- _Extracted information_:
(* ===== verification/HeapPool.v ===== *)
(** * The kernel heap as a pool of buffers of one size

    A free block of [n] bytes can serve [n / chunk] requests for buffers that need [chunk] bytes with
    their header; splitting a block loses nothing of this, and merging blocks loses nothing. *)
From S2P Require Import Prelude DList AllocSpec Ext4 Ext4Spec Kmalloc KmallocInv KmallocSpec.
#[local] Open Scope Z_scope.

(** The free list. *)
Fixpoint walk (fuel : nat) (hs : gmap Z block_header) (p : Z) : list Z :=
  match fuel with
  | O => []
  | S fuel => if p =? NULL then [] else match hs !! p with Some b => p :: walk fuel hs (bh_next b) | None => [] end
  end.

Definition free_blocks (H : heap) : list Z := walk (base.size (hdrs H)) (hdrs H) (free_list H).

Lemma walk_chain hs fuel p fl : chain bh_next hs p fl -> (length fl <= fuel)%nat -> walk fuel hs p = fl.
Proof.
  revert p fl. induction fuel as [|fuel IH]; intros p fl Hc Hl.
  { destruct fl; [done|simpl in Hl; lia]. }
  destruct fl as [|x fl]; cbn [walk].
  - cbn in Hc. by subst.
  - destruct Hc as (-> & Hne & b & Hb & Hc). rewrite (proj2 (Z.eqb_neq _ _)) by done. rewrite Hb. f_equal. apply IH; [done|]. simpl in Hl. lia.
Qed.

Lemma free_blocks_rep H bl fl : heap_rep H bl fl -> free_blocks H = fl.
Proof.
  intros Hr. pose proof (hr_core _ _ _ Hr) as Hc. destruct (core_list _ _ _ _ _ _ Hc) as [q Hq].
  apply walk_chain; [eapply dseg_chain, Hq|]. apply keys_length; [eapply core_NoDup, Hc|]. intros x Hx. by eapply dseg_lookup.
Qed.

Section pool.
Context (size : Z) (Hsize : 0 < size <= MAX_ALLOC) (Hdiv : (32 | size)).

Definition chunk : Z := size + HDR.
Definition buffers (H : heap) : nat := Z.to_nat (weigh (fun n => n / chunk) (hdrs H) (free_blocks H)).

Lemma chunk_align : align_up (u64 (size + HDR)) MIN_ALLOC = chunk /\ 64 <= chunk.
Proof using Hsize Hdiv.
  destruct (align_up_spec size Hsize) as (H1 & H2 & H3). destruct Hdiv as [k ->]. destruct H3 as [j Hj]. unfold chunk, HDR, MIN_ALLOC in *. lia.
Qed.

Lemma weigh_nonneg hs l : (forall x b, x ∈ l -> hs !! x = Some b -> 0 <= bh_size b) -> 0 <= weigh (fun n => n / chunk) hs l.
Proof using Hsize Hdiv.
  pose proof chunk_align as [_ Hc]. induction l as [|x l IH]; intros Hl; cbn [weigh]; [done|].
  assert (0 <= from_option bh_size 0 (hs !! x) / chunk).
  { apply Z.div_pos; [|lia]. destruct (hs !! x) as [b|] eqn:E; cbn; [|done]. by eapply Hl; [left|]. }
  enough (0 <= weigh (fun n => n / chunk) hs l) by lia. apply IH. intros y b Hy. apply Hl. by right.
Qed.

Lemma buffers_rep H bl fl : heap_rep H bl fl -> Z.of_nat (buffers H) = weigh (fun n => n / chunk) (hdrs H) fl.
Proof using Hsize Hdiv.
  intros Hr. unfold buffers. rewrite (free_blocks_rep H bl fl Hr). apply Z2Nat.id, weigh_nonneg. intros x b Hx Hb.
  pose proof (hr_core _ _ _ Hr) as Hc. destruct (core_block _ _ _ _ _ _ x Hc) as (b' & Hb' & Hs & _); [by apply (core_sub _ _ _ _ _ _ Hc)|].
  unfold HDR, MIN_ALLOC in Hs. simplify_eq. lia.
Qed.

Lemma weigh_none hs l : (forall x b, x ∈ l -> hs !! x = Some b -> 0 <= bh_size b < chunk) -> weigh (fun n => n / chunk) hs l = 0.
Proof using Type.
  induction l as [|x l IH]; intros Hl; cbn [weigh]; [done|]. rewrite IH by (intros y b Hy; apply Hl; by right). rewrite Z.add_0_r.
  destruct (hs !! x) as [b|] eqn:E; cbn; [|done]. apply Z.div_small. by apply (Hl x); [left|].
Qed.

Definition heap_pool : BufferPool heap size.
Proof using Hsize Hdiv.
  exists buffers; pose proof chunk_align as [Ha Hc64].
  - intros H p H' (bl & fl & Hr) Hpos E. pose proof (buffers_rep H bl fl Hr) as Hb. cbn [a_kmalloc kernel_heap heap_allocator] in E.
    destruct (kmalloc_cases (2 ^ 30) H size GFP_KERNEL bl fl Hr Hsize) as [[Hall Ek]|
      (a & b & bl' & fl' & hs' & Hua & Hb' & Hsz & (a0 & b0 & Ha0 & Hb0 & Hle & Hw) & Hus & hd' & Ek & Hr')].
    { exfalso. rewrite weigh_none in Hb; [lia|]. intros x c Hx Hxc. rewrite Ha in Hall. split; [|by apply (Hall x)].
      pose proof (hr_core _ _ _ Hr) as Hcr. destruct (core_block _ _ _ _ _ _ x Hcr) as (b' & Hb' & Hs & _); [by apply (core_sub _ _ _ _ _ _ Hcr)|].
      unfold HDR, MIN_ALLOC in Hs. simplify_eq. lia. }
    rewrite Ha in Hsz, Hle, Hw. change (negb (Z.land GFP_KERNEL GFP_ZERO =? 0)) with false in Hr', Ek. cbn iota in Hr', Ek. rewrite E in Ek. injection Ek as -> EH. rewrite <- EH in Hr'. assert (hdrs H' = hs') as Eh by (by rewrite EH).
    pose proof (buffers_rep _ bl' fl' Hr') as Hbf. rewrite Eh in Hbf. split.
    + pose proof (hr_core _ _ _ Hr) as Hcr. assert (used_size hs' a = Some (bh_size b)) as Hua' by (by rewrite Hus, decide_True).
      rewrite <- Eh, (used_size_core _ _ _ _ _ _ _ (hr_core _ _ _ Hr')) in Hua'. case_decide as Hin; [|done].
      destruct (core_block _ _ _ _ _ _ a (hr_core _ _ _ Hr')) as (b1 & _ & _ & Hst & _); [apply Hin|]. rewrite EH in Hst. cbn [heap_start] in Hst.
      pose proof (core_start _ _ _ _ _ _ Hcr). unfold HDR. lia.
    + destruct Hw as [[Es Hw]|[Es Hw]]; specialize (Hw (fun n => n / chunk)); cbn beta in Hw.
      * assert (bh_size b0 / chunk = 1) by (symmetry; apply Z.div_unique with (bh_size b0 - chunk); unfold HDR, MIN_ALLOC in *; lia). lia.
      * assert (bh_size b0 / chunk = (bh_size b0 - chunk) / chunk + 1) by (rewrite <- Z.div_add by lia; f_equal; lia). lia.
  - intros H p c H' (bl & fl & Hr) Hcap Hle E. destruct (kfree_cases H p c bl fl Hr Hcap) as (H1 & bl' & fl' & Ek & Hr' & Hw & _).
    cbn [a_kfree kernel_heap heap_allocator] in E. rewrite E in Ek. injection Ek as <-.
    pose proof (buffers_rep H bl fl Hr) as Hb. pose proof (buffers_rep H' bl' fl' Hr') as Hb'. specialize (Hw (fun n => n / chunk)). cbn beta in Hw.
    assert (1 <= (c + HDR) / chunk) by (apply Z.div_le_lower_bound; unfold chunk, HDR; lia).
    enough ((c + HDR) / chunk + weigh (fun n => n / chunk) (hdrs H) fl <= weigh (fun n => n / chunk) (hdrs H') fl') by lia. apply Hw.
    intros x y Hx Hy. apply Z.div_le_lower_bound; [lia|]. pose proof (Z.mul_div_le x chunk). pose proof (Z.mul_div_le y chunk). lia.
Defined.
End pool.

- _Exercise brief_: For this exercise, give every entry again exactly as it appears.

- _The answer_:
(* ===== verification/HeapPool.v ===== *)
(** * The kernel heap as a pool of buffers of one size

    A free block of [n] bytes can serve [n / chunk] requests for buffers that need [chunk] bytes with
    their header; splitting a block loses nothing of this, and merging blocks loses nothing. *)
From S2P Require Import Prelude DList AllocSpec Ext4 Ext4Spec Kmalloc KmallocInv KmallocSpec.
#[local] Open Scope Z_scope.

(** The free list. *)
Fixpoint walk (fuel : nat) (hs : gmap Z block_header) (p : Z) : list Z :=
  match fuel with
  | O => []
  | S fuel => if p =? NULL then [] else match hs !! p with Some b => p :: walk fuel hs (bh_next b) | None => [] end
  end.

Definition free_blocks (H : heap) : list Z := walk (base.size (hdrs H)) (hdrs H) (free_list H).

Lemma walk_chain hs fuel p fl : chain bh_next hs p fl -> (length fl <= fuel)%nat -> walk fuel hs p = fl.
Proof.
  revert p fl. induction fuel as [|fuel IH]; intros p fl Hc Hl.
  { destruct fl; [done|simpl in Hl; lia]. }
  destruct fl as [|x fl]; cbn [walk].
  - cbn in Hc. by subst.
  - destruct Hc as (-> & Hne & b & Hb & Hc). rewrite (proj2 (Z.eqb_neq _ _)) by done. rewrite Hb. f_equal. apply IH; [done|]. simpl in Hl. lia.
Qed.

Lemma free_blocks_rep H bl fl : heap_rep H bl fl -> free_blocks H = fl.
Proof.
  intros Hr. pose proof (hr_core _ _ _ Hr) as Hc. destruct (core_list _ _ _ _ _ _ Hc) as [q Hq].
  apply walk_chain; [eapply dseg_chain, Hq|]. apply keys_length; [eapply core_NoDup, Hc|]. intros x Hx. by eapply dseg_lookup.
Qed.

Section pool.
Context (size : Z) (Hsize : 0 < size <= MAX_ALLOC) (Hdiv : (32 | size)).

Definition chunk : Z := size + HDR.
Definition buffers (H : heap) : nat := Z.to_nat (weigh (fun n => n / chunk) (hdrs H) (free_blocks H)).

Lemma chunk_align : align_up (u64 (size + HDR)) MIN_ALLOC = chunk /\ 64 <= chunk.
Proof using Hsize Hdiv.
  destruct (align_up_spec size Hsize) as (H1 & H2 & H3). destruct Hdiv as [k ->]. destruct H3 as [j Hj]. unfold chunk, HDR, MIN_ALLOC in *. lia.
Qed.

Lemma weigh_nonneg hs l : (forall x b, x ∈ l -> hs !! x = Some b -> 0 <= bh_size b) -> 0 <= weigh (fun n => n / chunk) hs l.
Proof using Hsize Hdiv.
  pose proof chunk_align as [_ Hc]. induction l as [|x l IH]; intros Hl; cbn [weigh]; [done|].
  assert (0 <= from_option bh_size 0 (hs !! x) / chunk).
  { apply Z.div_pos; [|lia]. destruct (hs !! x) as [b|] eqn:E; cbn; [|done]. by eapply Hl; [left|]. }
  enough (0 <= weigh (fun n => n / chunk) hs l) by lia. apply IH. intros y b Hy. apply Hl. by right.
Qed.

Lemma buffers_rep H bl fl : heap_rep H bl fl -> Z.of_nat (buffers H) = weigh (fun n => n / chunk) (hdrs H) fl.
Proof using Hsize Hdiv.
  intros Hr. unfold buffers. rewrite (free_blocks_rep H bl fl Hr). apply Z2Nat.id, weigh_nonneg. intros x b Hx Hb.
  pose proof (hr_core _ _ _ Hr) as Hc. destruct (core_block _ _ _ _ _ _ x Hc) as (b' & Hb' & Hs & _); [by apply (core_sub _ _ _ _ _ _ Hc)|].
  unfold HDR, MIN_ALLOC in Hs. simplify_eq. lia.
Qed.

Lemma weigh_none hs l : (forall x b, x ∈ l -> hs !! x = Some b -> 0 <= bh_size b < chunk) -> weigh (fun n => n / chunk) hs l = 0.
Proof using Type.
  induction l as [|x l IH]; intros Hl; cbn [weigh]; [done|]. rewrite IH by (intros y b Hy; apply Hl; by right). rewrite Z.add_0_r.
  destruct (hs !! x) as [b|] eqn:E; cbn; [|done]. apply Z.div_small. by apply (Hl x); [left|].
Qed.

Definition heap_pool : BufferPool heap size.
Proof using Hsize Hdiv.
  exists buffers; pose proof chunk_align as [Ha Hc64].
  - intros H p H' (bl & fl & Hr) Hpos E. pose proof (buffers_rep H bl fl Hr) as Hb. cbn [a_kmalloc kernel_heap heap_allocator] in E.
    destruct (kmalloc_cases (2 ^ 30) H size GFP_KERNEL bl fl Hr Hsize) as [[Hall Ek]|
      (a & b & bl' & fl' & hs' & Hua & Hb' & Hsz & (a0 & b0 & Ha0 & Hb0 & Hle & Hw) & Hus & hd' & Ek & Hr')].
    { exfalso. rewrite weigh_none in Hb; [lia|]. intros x c Hx Hxc. rewrite Ha in Hall. split; [|by apply (Hall x)].
      pose proof (hr_core _ _ _ Hr) as Hcr. destruct (core_block _ _ _ _ _ _ x Hcr) as (b' & Hb' & Hs & _); [by apply (core_sub _ _ _ _ _ _ Hcr)|].
      unfold HDR, MIN_ALLOC in Hs. simplify_eq. lia. }
    rewrite Ha in Hsz, Hle, Hw. change (negb (Z.land GFP_KERNEL GFP_ZERO =? 0)) with false in Hr', Ek. cbn iota in Hr', Ek. rewrite E in Ek. injection Ek as -> EH. rewrite <- EH in Hr'. assert (hdrs H' = hs') as Eh by (by rewrite EH).
    pose proof (buffers_rep _ bl' fl' Hr') as Hbf. rewrite Eh in Hbf. split.
    + pose proof (hr_core _ _ _ Hr) as Hcr. assert (used_size hs' a = Some (bh_size b)) as Hua' by (by rewrite Hus, decide_True).
      rewrite <- Eh, (used_size_core _ _ _ _ _ _ _ (hr_core _ _ _ Hr')) in Hua'. case_decide as Hin; [|done].
      destruct (core_block _ _ _ _ _ _ a (hr_core _ _ _ Hr')) as (b1 & _ & _ & Hst & _); [apply Hin|]. rewrite EH in Hst. cbn [heap_start] in Hst.
      pose proof (core_start _ _ _ _ _ _ Hcr). unfold HDR. lia.
    + destruct Hw as [[Es Hw]|[Es Hw]]; specialize (Hw (fun n => n / chunk)); cbn beta in Hw.
      * assert (bh_size b0 / chunk = 1) by (symmetry; apply Z.div_unique with (bh_size b0 - chunk); unfold HDR, MIN_ALLOC in *; lia). lia.
      * assert (bh_size b0 / chunk = (bh_size b0 - chunk) / chunk + 1) by (rewrite <- Z.div_add by lia; f_equal; lia). lia.
  - intros H p c H' (bl & fl & Hr) Hcap Hle E. destruct (kfree_cases H p c bl fl Hr Hcap) as (H1 & bl' & fl' & Ek & Hr' & Hw & _).
    cbn [a_kfree kernel_heap heap_allocator] in E. rewrite E in Ek. injection Ek as <-.
    pose proof (buffers_rep H bl fl Hr) as Hb. pose proof (buffers_rep H' bl' fl' Hr') as Hb'. specialize (Hw (fun n => n / chunk)). cbn beta in Hw.
    assert (1 <= (c + HDR) / chunk) by (apply Z.div_le_lower_bound; unfold chunk, HDR; lia).
    enough ((c + HDR) / chunk + weigh (fun n => n / chunk) (hdrs H) fl <= weigh (fun n => n / chunk) (hdrs H') fl') by lia. apply Hw.
    intros x y Hx Hy. apply Z.div_le_lower_bound; [lia|]. pose proof (Z.mul_div_le x chunk). pose proof (Z.mul_div_le y chunk). lia.
Defined.
End pool.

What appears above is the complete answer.